TO DO: Nothing should be output except the lines from the top of the material below through the line that contains "Abbreviation jsstring := (list N).", each exactly as written.

SOURCE DATA:
(** * Youtube-Faceless: the segment-and-render pipeline of [index.js]

    A shallow embedding of the text segmenter, the admission filter, the
    per-segment asset pipeline, the compositor and the splitter/rebalancer,
    with the properties of the specification stated over it. *)

From Stdlib Require Import ZArith QArith Qround String Ascii.
From Stdlib Require Import DecimalString DecimalNat Lia.
From stdpp Require Import gmap list sorting.

(** ** JavaScript strings

    A JS string is a sequence of UTF-16 code units; a code unit is kept as
    its number. *)

Abbreviation jsstring := (list N).

(** A literal of the source, written as a Rocq string of Basic Latin
    characters. *)
Definition js (s : string) : jsstring :=
  List.map N_of_ascii (list_ascii_of_string s).
Arguments js : simpl never.

(** The code units matched by the regular-expression class [\s]
    (WhiteSpace and LineTerminator of ECMAScript). *)
Definition is_ws (c : N) : bool :=
  ((9 <=? c) && (c <=? 13) || (c =? 32) || (c =? 160) || (c =? 5760)
   || (8192 <=? c) && (c <=? 8202) || (c =? 8232) || (c =? 8233)
   || (c =? 8239) || (c =? 8287) || (c =? 12288) || (c =? 65279))%N.

(** [s.split(/\s+/)]: the pieces of [s] between maximal runs of white space.
    A run at the start or at the end of [s] leaves an empty piece there, and
    the empty string gives one piece, itself empty. *)
Fixpoint split_ws (s : jsstring) : list jsstring :=
  match s with
  | [] => [[]]
  | c :: s' =>
      if is_ws c then
        match s' with
        | [] => [[]; []]
        | c' :: _ => if is_ws c' then split_ws s' else [] :: split_ws s'
        end
      else
        match split_ws s' with
        | t :: ts => (c :: t) :: ts
        | [] => [[c]]
        end
  end.

(** [s.split(sep)] for a one-unit separator string: every occurrence of the
    separator cuts, so adjacent separators give empty pieces. *)
Fixpoint split_unit (sep : N) (s : jsstring) : list jsstring :=
  match s with
  | [] => [[]]
  | c :: s' =>
      if (c =? sep)%N then [] :: split_unit sep s'
      else
        match split_unit sep s' with
        | t :: ts => (c :: t) :: ts
        | [] => [[c]]
        end
  end.

(** [arr.join(sep)]. *)
Fixpoint join (sep : jsstring) (l : list jsstring) : jsstring :=
  match l with
  | [] => []
  | x :: l' =>
      match l' with
      | [] => x
      | _ :: _ => x ++ sep ++ join sep l'
      end
  end.

Definition sp : jsstring := [32%N].

(** [/[.!?]$/.test(word)]. *)
Definition ends_sentence (word : jsstring) : bool :=
  match last word with
  | Some c => ((c =? 46) || (c =? 33) || (c =? 63))%N
  | None => false
  end.

(** ** TextSegmenter: [splitTextIntoSegments] *)

(** One turn of the [forEach] callback, on the pair
    [(segments, currentSegment)]. *)
Definition segment_step (minWords : Z)
    (st : list jsstring * list jsstring) (word : jsstring)
    : list jsstring * list jsstring :=
  let '(segments, currentSegment) := st in
  let currentSegment := currentSegment ++ [word] in
  if (minWords <=? Z.of_nat (length currentSegment))%Z && ends_sentence word
  then (segments ++ [join sp currentSegment], [])
  else (segments, currentSegment).

(** The state after the loop over all words. *)
Definition segment_scan (minWords : Z) (words : list jsstring)
    : list jsstring * list jsstring :=
  fold_left (segment_step minWords) words ([], []).

(** The statements after the loop: the remaining words are pushed as a
    segment, or appended to the last segment when they are fewer than
    [minWords] and a segment exists. *)
Definition segment_flush (minWords : Z)
    (st : list jsstring * list jsstring) : list jsstring :=
  let '(segments, currentSegment) := st in
  if bool_decide (length currentSegment ≠ 0) then
    if bool_decide (length segments ≠ 0)
       && (Z.of_nat (length currentSegment) <? minWords)%Z
    then alter (λ s, s ++ sp ++ join sp currentSegment)
               (length segments - 1) segments
    else segments ++ [join sp currentSegment]
  else segments.

Definition splitTextIntoSegments (text : jsstring) (minWords : Z)
    : list jsstring :=
  segment_flush minWords (segment_scan minWords (split_ws text)).

(** The number of words of a text, as [processPost] counts it:
    [text.split(/\s+/).length]. *)
Definition word_count (text : jsstring) : nat := length (split_ws text).


(** *** The segmenter on word lists

    The same loop on lists of words rather than on joined strings: what the
    proofs below relate [splitTextIntoSegments] to. *)

Definition chunk_step (minWords : Z)
    (st : list (list jsstring) * list jsstring) (word : jsstring)
    : list (list jsstring) * list jsstring :=
  let '(chunks, cur) := st in
  let cur := cur ++ [word] in
  if (minWords <=? Z.of_nat (length cur))%Z && ends_sentence word
  then (chunks ++ [cur], [])
  else (chunks, cur).

Definition chunk_flush (minWords : Z)
    (st : list (list jsstring) * list jsstring) : list (list jsstring) :=
  let '(chunks, cur) := st in
  if bool_decide (length cur ≠ 0) then
    if bool_decide (length chunks ≠ 0) && (Z.of_nat (length cur) <? minWords)%Z
    then alter (λ c, c ++ cur) (length chunks - 1) chunks
    else chunks ++ [cur]
  else chunks.

Definition chunks_of (minWords : Z) (words : list jsstring)
    : list (list jsstring) :=
  chunk_flush minWords (fold_left (chunk_step minWords) words ([], [])).

(** Words as [split_ws] produces them: free of white space, and empty only
    in the first or the last position. *)
Definition ws_free (t : jsstring) : Prop := Forall (λ c, is_ws c = false) t.

Fixpoint tail_ok (ts : list jsstring) : Prop :=
  match ts with
  | [] => True
  | t :: ts' => (ts' ≠ [] → t ≠ []) ∧ tail_ok ts'
  end.

Definition tokens_ok (ts : list jsstring) : Prop :=
  Forall ws_free ts ∧ tail_ok (tail ts).

(** Collapsing every run of white space to one space. *)
Definition normalize_ws (text : jsstring) : jsstring := join sp (split_ws text).

(** ** PostFilterAndRouter: the gate of [processPost] *)

(** [s.toLowerCase()] on the Basic Latin letters.  The other case mappings
    of Unicode yield no letter of ["update"] and no character that
    [sanitizeTitle] keeps, so both uses below are unaffected by them. *)
Definition lower_unit (c : N) : N :=
  if ((65 <=? c) && (c <=? 90))%N then (c + 32)%N else c.

Definition toLowerCase (s : jsstring) : jsstring := lower_unit <$> s.

Fixpoint starts_with (p s : jsstring) : bool :=
  match p, s with
  | [], _ => true
  | _ :: _, [] => false
  | a :: p', b :: s' => (a =? b)%N && starts_with p' s'
  end.

(** [s.includes(p)]. *)
Fixpoint includes (s p : jsstring) : bool :=
  starts_with p s
  || match s with
     | [] => false
     | _ :: s' => includes s' p
     end.

Record post := {
  title : jsstring;
  selftext : jsstring;
  author : jsstring;
  subreddit_name_prefixed : jsstring;
  ups : Z;
  num_comments : Z
}.

Inductive gate := SkipUpdate | SkipLong | Accept.

(** The two early returns of [processPost]; the length test is
    [postContent.split(" ").length > 600]. *)
Definition post_gate (p : post) : gate :=
  if includes (toLowerCase (title p)) (js "update")
     || includes (toLowerCase (selftext p)) (js "update")
  then SkipUpdate
  else if 600 <? length (split_unit 32 (selftext p)) then SkipLong
  else Accept.

(** ** Paths of the artifact store *)

Definition is_alnum (c : N) : bool :=
  ((48 <=? c) && (c <=? 57) || (65 <=? c) && (c <=? 90)
   || (97 <=? c) && (c <=? 122))%N.

Definition underscore : N := 95.

(** [.replace(/_+/g, "_")]. *)
Fixpoint squeeze (s : jsstring) : jsstring :=
  match s with
  | [] => []
  | c :: s' =>
      match s' with
      | c' :: _ =>
          if ((c =? underscore) && (c' =? underscore))%N then squeeze s'
          else c :: squeeze s'
      | [] => [c]
      end
  end.

Fixpoint drop_underscores (s : jsstring) : jsstring :=
  match s with
  | c :: s' => if (c =? underscore)%N then drop_underscores s' else s
  | [] => []
  end.

Definition sanitizeTitle (title : jsstring) : jsstring :=
  let masked := (λ c, if is_alnum c then c else underscore) <$> title in
  let lowered := toLowerCase (squeeze masked) in
  reverse (drop_underscores (reverse (drop_underscores lowered))).

(** A number inside a template literal. *)
Definition decimal (n : nat) : jsstring :=
  js (NilEmpty.string_of_uint (Nat.to_uint n)).

Definition artifact_dir (subredditFolder shortTitle : jsstring) : jsstring :=
  js "./" ++ subredditFolder ++ js "/" ++ sanitizeTitle shortTitle.

Definition audioPath (subredditFolder shortTitle : jsstring) (segmentIndex : nat)
    : jsstring :=
  artifact_dir subredditFolder shortTitle ++ js "/audio/audio_"
  ++ sanitizeTitle shortTitle ++ js "_part" ++ decimal segmentIndex ++ js ".mp3".

Definition screenshotPath (subredditFolder shortTitle : jsstring)
    (segmentIndex : option nat) : jsstring :=
  artifact_dir subredditFolder shortTitle ++ js "/screenshot/screenshot_"
  ++ sanitizeTitle shortTitle
  ++ match segmentIndex with
     | Some i => js "_part" ++ decimal i
     | None => []
     end
  ++ js ".png".

Definition videoPath (subredditFolder shortTitle : jsstring) (segmentIndex : nat)
    : jsstring :=
  artifact_dir subredditFolder shortTitle ++ js "/ogVid/video_"
  ++ sanitizeTitle shortTitle ++ js "_part" ++ decimal segmentIndex ++ js ".mp4".

Definition descriptionPath (subredditFolder shortTitle : jsstring) : jsstring :=
  artifact_dir subredditFolder shortTitle ++ js "/description/description.txt".

Definition backgroundVideoPath : jsstring := js "./videoplayback.mp4".

Fixpoint drop_to_slash (s : jsstring) : jsstring :=
  match s with
  | c :: s' => if (c =? 47)%N then s' else drop_to_slash s'
  | [] => []
  end.

(** [path.dirname(p)] for a path with a directory part: [p] without its last
    component and the slash before it. *)
Definition dirname (p : jsstring) : jsstring :=
  reverse (drop_to_slash (reverse p)).

(** [path.join(base, "description", "description.txt")].  The result names
    a file relative to the working directory; that [path.join] also drops a
    leading ["./"] changes the spelling, not the file, and is left out. *)
Definition description_of_video (videoPath : jsstring) : jsstring :=
  dirname (dirname videoPath) ++ js "/description/description.txt".

(** ** The encoder command built by [createVideo]

    The command is kept as data: inputs with their options, the filter
    graph, the output options.  An option string such as ["-ss 00:00:05"]
    is kept as its two words. *)

Inductive arg :=
| Str (s : string)
| Num (q : Q)                 (* a number printed by [toString()] *)
| Time (h m s : nat).         (* a time written HH:MM:SS *)

Record ffinput := { in_path : jsstring; in_options : list arg }.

EXERCISE ANSWER:
(** * Youtube-Faceless: the segment-and-render pipeline of [index.js]

    A shallow embedding of the text segmenter, the admission filter, the
    per-segment asset pipeline, the compositor and the splitter/rebalancer,
    with the properties of the specification stated over it. *)

From Stdlib Require Import ZArith QArith Qround String Ascii.
From Stdlib Require Import DecimalString DecimalNat Lia.
From stdpp Require Import gmap list sorting.

(** ** JavaScript strings

    A JS string is a sequence of UTF-16 code units; a code unit is kept as
    its number. *)

Abbreviation jsstring := (list N).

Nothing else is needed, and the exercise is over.